(Stored items)
== Segment start ==

(** A command line [aws s3api <op> ...] made without credentials. *)
Definition anonymous (argv : list string) : bool :=
  match argv with
  | _ :: _ :: _ :: options => unsigned options
  | _ => false
  end.

(** [aws s3api <op> ...] *)
Definition operation (op : string) (argv : list string) : bool :=
  match argv with
  | a :: b :: o :: _ =>
      String.eqb a "aws" && String.eqb b "s3api" && String.eqb o op
  | _ => false
  end.

(** An [aws] command run without credentials. *)
Definition anonymous_attempt (ev : Event) : bool :=
  match ev with
  | EvCombinedOutput argv _ _ => anonymous argv
  | EvRun argv _ => anonymous argv
  | _ => false
  end.

(** An [aws s3api <op>] command run without credentials, whatever came of
    it. *)
Definition anonymous_run (op : string) (ev : Event) : bool :=
  match ev with
  | EvCombinedOutput argv _ _ => anonymous argv && operation op argv
  | EvRun argv _ => anonymous argv && operation op argv
  | _ => false
  end.

(** The error texts the checks look for. *)
Definition notFoundSignal (errStr : string) : bool :=
  Contains errStr "NoSuchKey" || Contains errStr "404".

Definition deniedSignal (errStr : string) : bool :=
  Contains errStr "AccessDenied" || Contains errStr "403"
  || Contains errStr "Forbidden".

(** The public-access-block flags as [aws s3api get-public-access-block]
    prints them when set. *)
Definition flagPrinted (pabStr : string) : bool :=
  Contains pabStr (quoted "BlockPublicAcls" +:+ ": true")
  || Contains pabStr (quoted "BlockPublicPolicy" +:+ ": true")
  || Contains pabStr (quoted "IgnorePublicAcls" +:+ ": true")
  || Contains pabStr (quoted "RestrictPublicBuckets" +:+ ": true").

(** The flags of the SDK's configuration, read through their pointers. *)
Definition flagTrue (cfg : types_PublicAccessBlockConfiguration) : bool :=
  Sdk.flagSet (BlockPublicAcls cfg) || Sdk.flagSet (BlockPublicPolicy cfg)
  || Sdk.flagSet (IgnorePublicAcls cfg)
  || Sdk.flagSet (RestrictPublicBuckets cfg).

(** The two halves of the bucket-policy heuristic. *)
Definition wildcardPrincipal (policyStr : string) : bool :=
  Contains policyStr (quoted "Principal" +:+ ":" +:+ quoted "*")
  || Contains policyStr (quoted "Principal" +:+ ":{" +:+ quoted "AWS"
                         +:+ ":" +:+ quoted "*" +:+ "}").

Definition getObjectAction (policyStr : string) : bool :=
  Contains policyStr (quoted "s3:GetObject")
  || Contains policyStr (quoted "s3:Get*").

(** The identifiers the driver probes: the trimmed ones that are not
    empty. *)
Definition probed (bucketNames : list string) : list string :=
  List.filter (fun b => negb (String.eqb b EmptyString))
         (map TrimSpace bucketNames).

(** The simpler check of the refinement claim: it looks only at whether
    each call of the run succeeded, never at an error text. *)
Definition succeeded (ev : Event) : bool :=
  match ev with
  | EvCombinedOutput _ _ (Some _) => false
  | EvRun _ (Some _) => false
  | EvWriteFile _ _ _ (Some _) => false
  | EvRemove _ (Some _) => false
  | _ => true
  end.

Definition simple_verdict (tr : list Event) : string :=
  if forallb succeeded tr then "OK" else "DENIED".

(** The calls whose outcome the source drops: [cmd.Run()] of a cleanup
    command and the deferred [os.Remove]. *)
Definition outcome_dropped (ev : Event) : bool :=
  match ev with
  | EvRun _ _ => true
  | EvRemove _ _ => true
  | _ => false
  end.

Definition tested (tr : list Event) : list Event :=
  List.filter (fun ev => negb (outcome_dropped ev)) tr.

(** ** Worlds to run the checks in *)

(** A world that answers from a fixed script: every command line has its
    answer, and so have the file system and the two SDK operations; its
    state is the clock, which advances with every reading. *)
Record Script : Type := {
  exec : list string -> string * error;
  writeFile : error;
  removeFile : error;
  publicAccessBlock : GetPublicAccessBlockOutput * error;
  bucketPolicy : GetBucketPolicyOutput * error
}.

Definition scripted (s : Script) : World :=
  {| state := Z;
     handle := fun X c t =>
       match c in Call X return X * Z with
       | Now => (t, (t + 1)%Z)
       | CombinedOutput argv => (exec s argv, t)
       | Run argv => (snd (exec s argv), t)
       | WriteFile _ _ _ => (writeFile s, t)
       | Remove _ => (removeFile s, t)
       | GetPublicAccessBlock _ => (publicAccessBlock s, t)
       | GetBucketPolicy _ => (bucketPolicy s, t)
       | Sleep _ => (tt, t)
       | Callback _ => (tt, t)
       end |}.

Definition noConfiguration : GetPublicAccessBlockOutput :=
  {| PublicAccessBlockConfiguration := None |}.

(** Every command fails with the same text and so do the SDK operations;
    only the temporary file can be written. *)
Definition failing (text : string) : Script :=
  {| exec := fun _ => (text, Some "exit status 255");
     writeFile := None;
     removeFile := None;
     publicAccessBlock := (noConfiguration, Some text);
     bucketPolicy := ({| Policy := EmptyString |}, Some text) |}.

(** Every command succeeds and prints nothing. *)
Definition permissive : Script :=
  {| exec := fun _ => (EmptyString, None);
     writeFile := None;
     removeFile := None;
     publicAccessBlock := (noConfiguration, None);
     bucketPolicy := ({| Policy := EmptyString |}, None) |}.

(** The operations listed answer as given, every other command succeeds
    and prints nothing. *)
Fixpoint answer_of (answers : list (string * (string * error)))
    (argv : list string) : string * error :=
  match answers with
  | [] => (EmptyString, None)
  | (op, answer) :: rest =>
      if operation op argv then answer else answer_of rest argv
  end.

Definition answering (answers : list (string * (string * error)))
    : Script :=
  {| exec := answer_of answers;
     writeFile := None;
     removeFile := None;
     publicAccessBlock := (noConfiguration, None);
     bucketPolicy := ({| Policy := EmptyString |}, None) |}.

(** What [aws s3api get-public-access-block] prints for a bucket with
    public access blocked through ACLs. *)
Definition blockedOutput : string :=
  "{ " +:+ quoted "PublicAccessBlockConfiguration" +:+ ": { "
  +:+ quoted "BlockPublicAcls" +:+ ": true, "
  +:+ quoted "IgnorePublicAcls" +:+ ": false, "
  +:+ quoted "BlockPublicPolicy" +:+ ": false, "
  +:+ quoted "RestrictPublicBuckets" +:+ ": false } }".

(** A policy that lets everyone read the objects. *)
Definition publicReadPolicy : string :=
  "{" +:+ quoted "Statement" +:+ ":[{" +:+ quoted "Effect" +:+ ":"
  +:+ quoted "Allow" +:+ "," +:+ quoted "Principal" +:+ ":" +:+ quoted "*"
  +:+ "," +:+ quoted "Action" +:+ ":" +:+ quoted "s3:GetObject" +:+ "}]}".

Definition exitStatus : error := Some "exit status 254".

Definition notFoundText : string :=
  "An error occurred (404) when calling the HeadObject operation: Not Found".

Definition forbiddenText : string :=
  "An error occurred (403) when calling the HeadObject operation: Forbidden".

Definition unreachableText : string :=
  "Could not connect to the endpoint URL".

(** A denial whose text also holds the digits 404, here in the line that
    follows the error message. *)
Definition forbiddenText404 : string :=
  forbiddenText +:+ newline +:+ "request id 7E404A2C".

Definition deleteDeniedText : string :=
  "An error occurred (AccessDenied) when calling the DeleteObject operation: Access Denied".

(** The clock of every example starts here. *)
Definition epoch : Z := 0.

(** The bucket has public access blocked; everything else succeeds. *)
Definition blockedWorld : World :=
  scripted (answering [("get-public-access-block", (blockedOutput, None))]).

(** Reading an object is forbidden; everything else succeeds. *)
Definition forbiddenWorld : World :=
  scripted (answering [("head-object", (forbiddenText, exitStatus))]).

(** Reading an object is forbidden, in a text that holds 404 as well. *)
Definition forbidden404World : World :=
  scripted (answering [("head-object", (forbiddenText404, exitStatus))]).

(** The object read does not get through; the policy lets everyone read. *)
Definition fallbackWorld : World :=
  scripted (answering [("head-object", (unreachableText, exitStatus));
                       ("get-bucket-policy", (publicReadPolicy, None))]).

(** Deleting an object is denied, with or without credentials; everything
    else succeeds. *)
Definition deleteDeniedWorld : World :=
  scripted (answering [("delete-object", (deleteDeniedText, exitStatus))]).

(** Nothing gets through. *)
Definition unreachableWorld : World := scripted (failing unreachableText).

(** Everything succeeds. *)
Definition permissiveWorld : World := scripted permissive.

Definition quietly : Checker := {| verbose := false |}.
Definition verbosely : Checker := {| verbose := true |}.

(** ** Properties of programs that hold whatever the world answers *)

(** What the world may answer to a call. *)
Definition Answers : Type := forall X : Type, Call X -> X -> Prop.

(** No restriction: any answer to any call. *)
Definition any_answer : Answers := fun _ _ _ => True.

(** The world [W] only gives answers that [Ans] allows. *)
Definition answers_within (W : World) (Ans : Answers) : Prop :=
  forall (X : Type) (c : Call X) (w : state W), Ans X c (fst (handle W X c w)).

(** Nothing gets through: every command that is run fails, with a text
    that carries no not-found signal, and so does every SDK operation. *)
Definition unreachable : Answers :=
  fun X c =>
    match c in Call X return X -> Prop with
    | CombinedOutput _ => fun r => snd r <> None /\ notFoundSignal (fst r) = false
    | Run _ => fun e => e <> None
    | GetPublicAccessBlock _ => fun r => snd r <> None
    | GetBucketPolicy _ => fun r => snd r <> None
    | _ => fun _ => True
    end.

(** [always Ans p Q]: on every path through [p], whatever each call is
    answered within [Ans], the calls made and the value returned satisfy
    [Q]. *)
Fixpoint always {A : Type} (Ans : Answers) (p : Prog A)
    (Q : list Event -> A -> Prop) : Prop :=
  match p with
  | Ret a => Q [] a
  | Vis c k =>
      forall x, Ans _ c x ->
      always Ans (k x) (fun tr a => Q (event_of c x :: tr) a)
  | Fprintf_Stderr msg k =>
      always Ans k (fun tr a => Q (EvStderr msg :: tr) a)
  end.

(** [safe Ans P R p]: every call [p] can make, and every line it can
    write, satisfies [P], and every value it can return satisfies [R]. *)
Fixpoint safe {A : Type} (Ans : Answers) (P : Event -> Prop)
    (R : A -> Prop) (p : Prog A) : Prop :=
  match p with
  | Ret a => R a
  | Vis c k => forall x, Ans _ c x -> P (event_of c x) /\ safe Ans P R (k x)
  | Fprintf_Stderr msg k => P (EvStderr msg) /\ safe Ans P R k
  end.

(** [same_calls p q]: [p] and [q] make the same calls and return the same
    values; they may differ in what they write to standard error. *)
Inductive same_calls {A : Type} : Prog A -> Prog A -> Prop :=
| same_ret (a : A) : same_calls (Ret a) (Ret a)
| same_vis {X : Type} (c : Call X) (k1 k2 : X -> Prog A) :
    (forall x, same_calls (k1 x) (k2 x)) ->
    same_calls (Vis c k1) (Vis c k2)
| same_stderr_l (msg : string) (k p : Prog A) :
    same_calls k p -> same_calls (Fprintf_Stderr msg k) p
| same_stderr_r (msg : string) (p k : Prog A) :
    same_calls p k -> same_calls p (Fprintf_Stderr msg k).

(** ** The invariant of the goroutine pool *)

(** The field names of the eight goroutines, in the order of the pool. *)
Definition fields : list string :=
  ["GetACL"; "PutACL"; "AnonGet"; "AuthGet"; "AnonWrite"; "AuthWrite";
   "AnonDel"; "AuthDel"].

(** The field of a result by the name the goroutines use for it. *)
Definition get (f : string) (r : BucketResult) : string :=
  if String.eqb f "GetACL" then GetACL r
  else if String.eqb f "PutACL" then PutACL r
  else if String.eqb f "AnonGet" then AnonGet r
  else if String.eqb f "AuthGet" then AuthGet r
  else if String.eqb f "AnonWrite" then AnonWrite r
  else if String.eqb f "AuthWrite" then AuthWrite r
  else if String.eqb f "AnonDel" then AnonDel r
  else if String.eqb f "AuthDel" then AuthDel r
  else EmptyString.

(** What a goroutine may send for the field [f], its value being within
    [R]. *)
Definition sends (R : string -> Prop) (f : string) (m : Cli.checkResult)
    : Prop :=
  Cli.field m = f /\ R (Cli.value m).

(** The goroutine of field [f] is either still running, and then it makes
    only calls of a check and can only send a value within [R] for [f], or
    it is done and its result is on the channel. *)
Definition slot_ok (Ans : Answers) (R : string -> Prop)
    (chan : list Cli.checkResult) (f : string)
    (t : option (Prog Cli.checkResult)) : Prop :=
  match t with
  | Some t => safe Ans probe_event (sends R f) t
  | None => exists m, In m chan /\ Cli.field m = f
  end.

== Segment end ==

Try it: Find every line above where the word "AuthGet" occurs, and copy that line.

Your response:
  ["GetACL"; "PutACL"; "AnonGet"; "AuthGet"; "AnonWrite"; "AuthWrite";
  else if String.eqb f "AuthGet" then AuthGet r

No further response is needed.